Robert Pattinson, Megan Fox Jon Didier/AMPAS; Jean-Paul Aussenard/Getty Images

Dear Ted:
The Bachelor is all scripted! They all knew it was in their contract. The show is so boring, they tried to make it exciting with the worst of reality. Please stop insulting our intelligence. I can't believe you're feeling bad for M.
CRAP             

Dear Withering Rose:
The Bachelor is no Hills, but the aftershow was def somewhat of a setup. Only thing is poor Melissa was kept out of the "scripting" of it all.

Dear Ted:
Please, please, please! Share the Rachael Ray's publicist's letter! Also, I know you've probably revealed it before, but what is Toothy's age range? his 20s, 30s? Tom Cruise 40s or George Clooney 40s?

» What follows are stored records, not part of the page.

(** [Inv] holds of the model on entry and every inner step keeps it;
    under it the call, the loss and the gradient succeed. *)
Variable Inv : M -> Prop.
Hypothesis step_Ok : forall (model : M) (adv_x : Tensor),
  Inv model -> same_shape adv_x x ->
  exists s_hat errs model' cost g,
    utills.call model adv_x = Ok (s_hat, errs, model') /\
    Inv (utills.zero_grad model') /\
    MSELoss s_gt s_hat = Ok cost /\
    utills.grad model adv_x s_gt = Ok g.

Lemma BIM_loop_total (n : nat) :
  forall (model : M) (adv_x : Tensor) (delta : option Tensor),
    Inv model -> same_shape adv_x x ->
    exists out, utills.BIM_loop n model x s_gt eps alpha adv_x delta = Ok out.
Proof.
  induction n as [|n IH]; intros model adv_x delta I S.
  - eexists; reflexivity.
  - destruct (step_Ok model adv_x I S)
      as (s_hat & errs & model' & cost & g & Ec & I' & El & Eg).
    cbn [utills.BIM_loop]. rewrite Ec. cbn [bind]. rewrite El. cbn [bind].
    rewrite Eg. cbn [bind]. unfold tadd, tsub.
    pose proof (utills.grad_shape _ _ _ _ Eg) as [Gr Gc].
    destruct S as [Sr Sc].
    run_broadcast a1. run_broadcast d. run_broadcast a2.
    apply IH; [exact I'|]. split; congruence.
Qed.

Lemma BIM_total (model : M) (steps : Z) :
  Inv model -> (1 <= steps)%Z ->
  exists adv delta model',
    utills.BIM model x s_gt eps alpha steps = Ok (adv, delta, model').
Proof.
  intros I Hs. unfold utills.BIM.
  destruct (BIM_loop_total (Z.to_nat steps) model x None I (same_shape_refl x))
    as ([[adv delta] model'] & E).
  rewrite E. cbn [bind]. destruct delta as [delta|].
  - repeat eexists.
  - apply BIM_loop_delta in E; [|reflexivity]. lia.
Qed.
End BIM_total.

Lemma BIM_no_step {M : Type} {module : utills.nnModule M} {autograd : utills.Autograd M}
      (model : M) (x s_gt : Tensor) (eps alpha : Q) (steps : Z) :
  (steps <= 0)%Z ->
  utills.BIM model x s_gt eps alpha steps = Err UnboundLocalError.
Proof.
  intros Hs. unfold utills.BIM.
  replace (Z.to_nat steps) with O by lia. reflexivity.
Qed.

(** C10. With steps <= 0 the loop body never runs, [delta] is never
    assigned, and the return statement raises UnboundLocalError: the attack
    returns nothing, not even the original observation.  With steps >= 1 it
    returns: here for an ADMM solver on the shapes the program runs with,
    which runs at least one iteration per solve, so that torch has a
    gradient to compute. *)
Theorem BIM_returns_only_for_positive_steps
        {consts : utills.Constants} {autograd : utills.Autograd ADMM.t}
        (self : ADMM.t) (x s_gt : Tensor) (eps alpha : Q) (steps : Z) :
  well_shaped self x = true ->
  compatible s_gt (zeros utills.m 1) = true ->
  (1 <= ADMM.max_iter self)%Z ->
  (forall model adv_x s,
      (1 <= ADMM.max_iter model)%Z -> is_ok (utills.grad model adv_x s) = true) ->
  ((steps <= 0)%Z ->
   utills.BIM self x s_gt eps alpha steps = Err UnboundLocalError) /\
  ((1 <= steps)%Z ->
   exists adv delta self',
     utills.BIM self x s_gt eps alpha steps = Ok (adv, delta, self')).
Proof.
  intros W C Hmi G. split; [apply BIM_no_step|].
  apply (BIM_total x s_gt eps alpha
           (fun model => well_shaped model x = true /\ (1 <= ADMM.max_iter model)%Z));
    [|split; assumption].
  intros model adv_x [Wm Mi] S.
  destruct (forward_Ok model adv_x (well_shaped_same_shape _ _ _ S Wm))
    as (tr & model' & Ef & W').
  destruct (forward_config _ _ _ _ _ Ef) as [(_ & Cmi & _) _].
  assert (Cs : compatible s_gt (ADMM.s model') = true).
  { apply well_shaped_true in W'.
    destruct W' as (_ & _ & _ & _ & [Sr Sc] & _).
    unfold compatible in *. now rewrite Sr, Sc. }
  destruct (MSELoss_Ok _ _ Cs) as (cost & El).
  specialize (G model adv_x s_gt Mi).
  destruct (utills.grad model adv_x s_gt) as [g|] eqn:Eg; [|discriminate].
  exists (ADMM.s model'), tr, model', cost, g.
  repeat split; auto.
  - apply (well_shaped_same_shape _ _ _ (same_shape_sym _ _ S)) in W'. exact W'.
  - cbn. lia.
Qed.

(** ** The update against its description *)

(** When the solver was built on the module-level [utills.H] itself, as
    [create_ADMM()] builds it, the update of admm.py is the described one:
    same s, and v and u equal entry by entry. *)
Lemma forward_update_as_described
      {consts : utills.Constants} (self : ADMM.t) (x : Tensor) :
  well_shaped self x = true -> ADMM.H self = utills.H ->
  exists code spec,
    ADMM.forward_update self x = Ok code /\
    spec_update self x = Ok spec /\
    same_config code spec /\
    ADMM.s code = ADMM.s spec /\
    tensor_eq (ADMM.v code) (ADMM.v spec) /\
    tensor_eq (ADMM.u code) (ADMM.u spec).
Proof.
  intros W EH. apply well_shaped_true in W.
  destruct W as (Hm & [Xr Xc] & [Hr Hc] & [Lr Lc] & [Sr Sc] & [Ur Uc] & [Vr Vc] & Lam).
  unfold ADMM.forward_update, spec_update, ADMM.shrinkage,
    tadd, tsub, torch_max, torch_mul, truediv.
  rewrite EH.
  run_matmul Htx. run_broadcast d. run_broadcast right_term.
  run_matmul s'. run_broadcast su. rewrite Lam. cbn [bind].
  set (beta := ADMM.rho self / (2 * ADMM.lambda_ self)).
  run_broadcast t. run_broadcast v'. run_broadcast sv. run_broadcast u'.
  unfold spec_shrink.
  run_broadcast sv2. run_broadcast u2.
  do 2 eexists. split; [reflexivity|]. split; [reflexivity|].
  split; [repeat split|]. split; [reflexivity|]. shape_simpl.
  split.
  - split; [split; cbn; congruence|]. intros i j Hi Hj. cbn [item].
    rewrite Iv', It by congruence. reflexivity.
  - split; [split; cbn; congruence|]. intros i j Hi Hj.
    rewrite Iu', Iu2, Isv, Isv2, Iv', It by congruence. reflexivity.
Qed.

And given what happened to Rupert Everett's career, do you blame Toothy for staying in the closet's closet?
GeeGee

Dear Age-Defying:
You'll get a taste of the letter in this week's Truth, Lies, & Ted. BTW, Toothy is younger than Cruise and Clooney.

Dear Ted:
Is it true that Megan Fox is after Rob Pattinson after all? I was reading Lainey's article and it said Meg was in his group partying recently. She also said Rob was having Secret Service-level security while in Vancouver to keep the nuts away. Do you know anymore?